I was lonely. I didn’t know that, of course, because I never let myself feel it. Instead, I numbed myself with addictive substances and behaviors. That’s what addicts do, right? When we feel emotional discomfort, we escape it by any means necessary, even when our addictions and our isolation are killing us – body and soul alike.
I thank my Higher Power every day that my world finally collapsed. I finally hit bottom. I finally realized that I couldn’t live the way I was living any longer because I wasn’t actually living. I was avoiding life. I was a walking zombie. By fearing and avoiding intimate connection, I was missing out on the things that make life worthwhile. I wasn’t feeling any pain, but I wasn’t feeling any joy either.
When I entered recovery, I was intensely lonely and disconnected from others, from the world, and even from myself. In an effort to stay safe, I’d made choices that kept me ‘apart from’ despite the fact that what I truly wanted and needed was to be ‘a part of.’ And sadly, that state of being was an inside job. My loneliness was my loneliness. The people around me were not the problem; I was the problem.

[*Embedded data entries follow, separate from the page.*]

(** [analyzeGrowthPhoto] is [normalize] applied to the outcome of the call,
    once the prompt is built. *)
Lemma analyzeGrowthPhoto_normalizes (env : ProcessEnv) (upstream : Upstream)
      (builder : JsValue -> JsValue -> JsValue -> JsValue -> Completion string)
      (cropId : JsValue) (imageBase64 : option string)
      (previousPhotoSummary cropInfo : JsValue) (w : World)
      (cropType dayNumber language : JsValue) (prompt : string) :
  let info := match cropInfo with JUndefined => JObject [] | _ => cropInfo end in
  let summary := match previousPhotoSummary with JUndefined => JNull
                                            | _ => previousPhotoSummary end in
  destructure info "cropType" (JString "unknown") = Normal cropType ->
  destructure info "dayNumber" (JNumber Num.one) = Normal dayNumber ->
  destructure info "language" (JString "en") = Normal language ->
  builder cropType dayNumber summary language = Normal prompt ->
  analyzeGrowthPhoto env upstream builder cropId imageBase64 previousPhotoSummary cropInfo w =
    normalize (fst (analyzeWithGemini env upstream prompt imageBase64
                      (mkOptions None None (Some "gemini-2.0-flash")) w))
              dayNumber
              (snd (analyzeWithGemini env upstream prompt imageBase64
                      (mkOptions None None (Some "gemini-2.0-flash")) w)).
Proof.
  intros info summary H1 H2 H3 H4.
  unfold analyzeGrowthPhoto. fold info summary.
  unfold try_catch, bind, lift. rewrite H1, H2, H3, H4.
  rewrite normalize_run.
  destruct (analyzeWithGemini env upstream prompt imageBase64
              (mkOptions None None (Some "gemini-2.0-flash")) w) as [[raw|e] w1];
    cbn [fst snd]; [|reflexivity].
  unfold cbind.
  destruct (parseGeminiResponse raw) as [parsed|e]; [|reflexivity].
  destruct (formatAnalysisForStorage parsed dayNumber); reflexivity.
Qed.

End Normalizer.

(** C4.  The normalizer returns a record on every outcome of the analysis
    call and leaves the world alone: the unavailable record when the call
    threw, the degraded record when nothing can be parsed out of the
    response, and in every other case the validated record or, when a field
    cannot be read as a number, again the unavailable record.  So
    [analyzeGrowthPhoto], the caller-facing operation around it, never
    throws. *)
Theorem normalize_never_throws {R : JsRuntime} (env : ProcessEnv) (upstream : Upstream)
        (builder : JsValue -> JsValue -> JsValue -> JsValue -> Completion string)
        (outcome : Completion JsValue) (dayNumber cropId : JsValue)
        (imageBase64 : option string) (previousPhotoSummary cropInfo : JsValue)
        (w : World) :
  (exists a,
      normalize outcome dayNumber w = (Normal a, w)
      /\ match outcome with
         | Throw _ => a = unavailable_record (now w)
         | Normal raw =>
             (unparsable raw = true ->
              a = degraded_record (js_or raw (JString "Analysis unavailable")))
             /\ (forall parsed,
                    parseGeminiResponse raw = Normal parsed ->
                    match formatAnalysisForStorage parsed dayNumber with
                    | Normal validated => a = validated
                    | Throw _ => a = unavailable_record (now w)
                    end)
         end)
  /\ (exists a w',
         analyzeGrowthPhoto env upstream builder cropId imageBase64
                            previousPhotoSummary cropInfo w = (Normal a, w')).
Proof.
  split.
  - rewrite normalize_run. destruct outcome as [raw|e].
    + destruct (parseGeminiResponse_total raw) as [parsed Hp].
      rewrite Hp. cbn [cbind].
      destruct (formatAnalysisForStorage parsed dayNumber) as [a|e] eqn:Hf.
      * exists a. split; [reflexivity|]. split.
        -- intros Hun. destruct (parseGeminiResponse_unparsable raw Hun) as [extra Hx].
           rewrite Hx in Hp. injection Hp as Heq. subst parsed.
           pose proof (format_unparsed raw extra dayNumber) as Hd.
           change (formatAnalysisForStorage (JObject (unparsed raw ++ extra)) dayNumber
                   = Normal a) in Hf.
           congruence.
        -- intros parsed' Hp'. injection Hp' as <-. rewrite Hf. reflexivity.
      * exists (unavailable_record (now w)). split; [reflexivity|]. split.
        -- intros Hun. destruct (parseGeminiResponse_unparsable raw Hun) as [extra Hx].
           rewrite Hx in Hp. injection Hp as Heq. subst parsed.
           pose proof (format_unparsed raw extra dayNumber) as Hd.
           change (formatAnalysisForStorage (JObject (unparsed raw ++ extra)) dayNumber
                   = Throw e) in Hf.
           congruence.
        -- intros parsed' Hp'. injection Hp' as <-. rewrite Hf. reflexivity.
    + exists (unavailable_record (now w)). split; reflexivity.
  - unfold analyzeGrowthPhoto.
    match goal with |- context [try_catch ?b _ w] =>
      destruct (catch_all_returns b w) as (a & Hrun & _) end.
    eexists. eexists. exact Hrun.
Qed.

(** Alone, [formatAnalysisForStorage] can throw: in
    [{"healthScore":{"toString":1}}] the score cannot be converted to a
    number.  Inside [normalize] the error is caught. *)
Lemma format_alone_can_throw :
  cbind (parseGeminiResponse (R := ref_runtime) (JString opaque_score_text))
        (fun parsed => formatAnalysisForStorage (R := ref_runtime) parsed (JNumber Num.one))
    = Throw (TypeError "Cannot convert object to primitive value")
  /\ normalize (R := ref_runtime) (Normal (JString opaque_score_text)) (JNumber Num.one) start
     = (Normal (unavailable_record (now start)), start).
Proof.
  split; vm_compute; reflexivity.
Qed.

(* ================================================================= *)
(** ** The scheduler *)

(** C5 (as the code has it).  The number of days and the urgency returned by
    [calculateNextPhotoDate] are determined by the analysis and the growth
    stage: they depend neither on the crop type nor on the clock, and the
    call does not change the world.  The date is the clock reading of the
    call moved forward by the number of days, so two calls return the same
    schedule whenever they read the same clock. *)
Theorem schedule_determined_up_to_clock {R : JsRuntime} (currentAnalysis : Analysis)
        (cropType cropType' growthStage : JsValue) (w w' : World) :
  days_and_urgency (fst (calculateNextPhotoDate currentAnalysis cropType growthStage w))
  = days_and_urgency (fst (calculateNextPhotoDate currentAnalysis cropType' growthStage w'))
  /\ (now w = now w' ->
      fst (calculateNextPhotoDate currentAnalysis cropType growthStage w)
      = fst (calculateNextPhotoDate currentAnalysis cropType' growthStage w'))
  /\ snd (calculateNextPhotoDate currentAnalysis cropType growthStage w) = w
  /\ (forall s,
        fst (calculateNextPhotoDate currentAnalysis cropType growthStage w) = Normal s ->
        sched_nextPhotoDate s
        = Date_setDate (new_Date (now w))
                       (Num.add (Date_getDate (new_Date (now w))) (sched_nextPhotoDays s))).
Proof.
  unfold calculateNextPhotoDate, bind, lift, Date_now, ret.
  destruct (some_critical (issues currentAnalysis)) as [hit|e]; cbn [fst snd].
  - match goal with |- context [adjust_for_stage ?b growthStage] =>
      destruct (adjust_for_stage b growthStage) as [days|e] end; cbn [fst snd].
    + repeat split.
      * intros ->. reflexivity.
      * intros s Hs. injection Hs as <-. reflexivity.
    + repeat split. intros s Hs. discriminate Hs.
  - repeat split. intros s Hs. discriminate Hs.
Qed.

(** C5, as stated, fails: the same analysis, crop type and growth stage give
    one date when the clock reads [start] and another one a day later; the
    days and the urgency are the same. *)
Lemma schedule_date_follows_the_clock :
  fst (calculateNextPhotoDate (R := ref_runtime) healthy_flowering
         (JString "tomato") (JString "flowering") start)
  = Normal (mkSchedule (DateAt (1762041600000 + 4 * 86400000)) Num.four "routine")
  /\ fst (calculateNextPhotoDate (R := ref_runtime) healthy_flowering
            (JString "tomato") (JString "flowering") a_day_later)
     = Normal (mkSchedule (DateAt (1762041600000 + 5 * 86400000)) Num.four "routine")
  /\ fst (calculateNextPhotoDate (R := ref_runtime) healthy_flowering
            (JString "tomato") (JString "flowering") start)
     <> fst (calculateNextPhotoDate (R := ref_runtime) healthy_flowering
               (JString "tomato") (JString "flowering") a_day_later).
Proof.
  split; [vm_compute; reflexivity|].
  split; [vm_compute; reflexivity|].
  vm_compute. discriminate.
Qed.

(* ================================================================= *)
(** ** The pipeline on concrete inputs *)

(** A fenced answer passes through: the object is found between the first
    and the last brace, the score 120 is capped at 100, the days 9 at 7, and
    one request was posted with the legacy key. *)
Example fenced_answer_is_validated :
  analyzeGrowthPhoto (R := ref_runtime) two_key_env (answering fenced_text) fixed_prompt
                     (JString "test_crop_id") (Some "aGVsbG8=") JUndefined JUndefined start
  = (Normal (mkAnalysis Num.hundred (JString "flowering")
                        [JString "Pest damage on {lower} leaves"]
                        (JString "Buds are opening.")
                        [JString "Monitor plant growth"] None Num.seven "urgent"),
     mkWorld 1762041600000 0
       [Post (generateContent_url "gemini-2.0-flash" "legacy-key")
             (build_payload "Analyze this plant." (Some "aGVsbG8=")
                            (Num.of_decimal false 4 (-1)) (Num.of_Z 4096))]).
Proof. vm_compute. reflexivity. Qed.

(** One failure, then an answer without braces: one pause of 1000 ms, two
    posts, and the degraded record with the answer as observations. *)
Example retry_then_degraded :
  let '(result, w) :=
    analyzeGrowthPhoto (R := ref_runtime) two_key_env (flaky "The plant looks fine.")
                       fixed_prompt (JString "test_crop_id") None JNull JUndefined start in
  result = Normal (degraded_record (JString "The plant looks fine."))
  /\ map (fun ev => match ev with Post _ _ => 0 | Sleep ms => ms end) (trace w) = [0; 1000; 0]
  /\ now w = now start + 1000.
Proof. vm_compute. repeat split; reflexivity. Qed.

That is a lesson I learned as part of healing from addiction. It’s not a lesson I wanted or expected to learn. What I wanted from recovery was for people to think I was addressing my issues so I could keep my job, stay out of jail, not lose my home, etc. I was not interested in meaningful change; I wanted my consequences to stop, and that’s about it. But recovery has a way of sinking in whether we want it to or not. Even with issues as pervasive as loneliness.
In group therapy and 12-step meetings, my fellow addicts continually greeted me with smiles and hugs. They continually asked how I was doing and then listened when I answered. Then they said things like, “We’re going for coffee after the meeting. Will you join us?” and, “We’ll see you tomorrow, right?” They even wheedled my phone number out of me, and they actually picked up the phone and called me.
In the early stages of healing, I could barely tolerate these efforts to connect. Hugs made me want to jump out of my skin. I was terrified of a ringing phone. And talking (and laughing!) over coffee with a group of people? No way could I manage that. But I also knew, on some deep level, that these loving individuals were offering me the empathetic, nonjudgmental, emotionally intimate connection that I’d craved my entire life.
Eventually, I started to look forward to these genial overtures, and then I started, slowly, to accept them. Now, many years later, these wonderful men and women are integral and emotionally intimate parts of my daily life. They know me, warts and all, and they love me unconditionally. I know them, too, and love them in the same way. I am no longer lonely. I no longer pursue disconnection. Instead, I take emotional risks because I know the joy of being known and accepted and cared for as the person I truly am.
Finally, I understand that loneliness is an inside job. And so is connection.